**Saved data entries**

┌──

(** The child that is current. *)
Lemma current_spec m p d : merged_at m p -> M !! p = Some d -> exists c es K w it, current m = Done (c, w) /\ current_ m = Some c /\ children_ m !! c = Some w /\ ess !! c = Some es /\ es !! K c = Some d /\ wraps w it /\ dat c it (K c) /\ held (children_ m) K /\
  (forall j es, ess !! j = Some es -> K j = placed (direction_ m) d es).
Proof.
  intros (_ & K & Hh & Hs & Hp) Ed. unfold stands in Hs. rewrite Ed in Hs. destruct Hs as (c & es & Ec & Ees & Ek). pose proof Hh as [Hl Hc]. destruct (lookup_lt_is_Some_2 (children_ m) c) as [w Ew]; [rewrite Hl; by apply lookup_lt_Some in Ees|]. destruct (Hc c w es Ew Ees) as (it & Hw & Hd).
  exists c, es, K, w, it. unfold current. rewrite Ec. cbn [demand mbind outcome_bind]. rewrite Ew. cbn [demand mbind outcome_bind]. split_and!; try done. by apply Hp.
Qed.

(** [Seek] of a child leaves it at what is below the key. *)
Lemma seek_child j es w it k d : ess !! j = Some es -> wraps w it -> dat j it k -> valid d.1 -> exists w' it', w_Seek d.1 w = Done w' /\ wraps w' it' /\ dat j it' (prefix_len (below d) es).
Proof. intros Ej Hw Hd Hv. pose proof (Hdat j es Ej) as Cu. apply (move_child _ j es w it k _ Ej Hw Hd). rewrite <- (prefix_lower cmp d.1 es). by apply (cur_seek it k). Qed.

└──

**Task item**
A complete answer gives every line of the records holding "intros".

**Result of the exercise**
  intros (_ & K & Hh & Hs & Hp) Ed. unfold stands in Hs. rewrite Ed in Hs. destruct Hs as (c & es & Ec & Ees & Ek). pose proof Hh as [Hl Hc]. destruct (lookup_lt_is_Some_2 (children_ m) c) as [w Ew]; [rewrite Hl; by apply lookup_lt_Some in Ees|]. destruct (Hc c w es Ew Ees) as (it & Hw & Hd).
Proof. intros Ej Hw Hd Hv. pose proof (Hdat j es Ej) as Cu. apply (move_child _ j es w it k _ Ej Hw Hd). rewrite <- (prefix_lower cmp d.1 es). by apply (cur_seek it k). Qed.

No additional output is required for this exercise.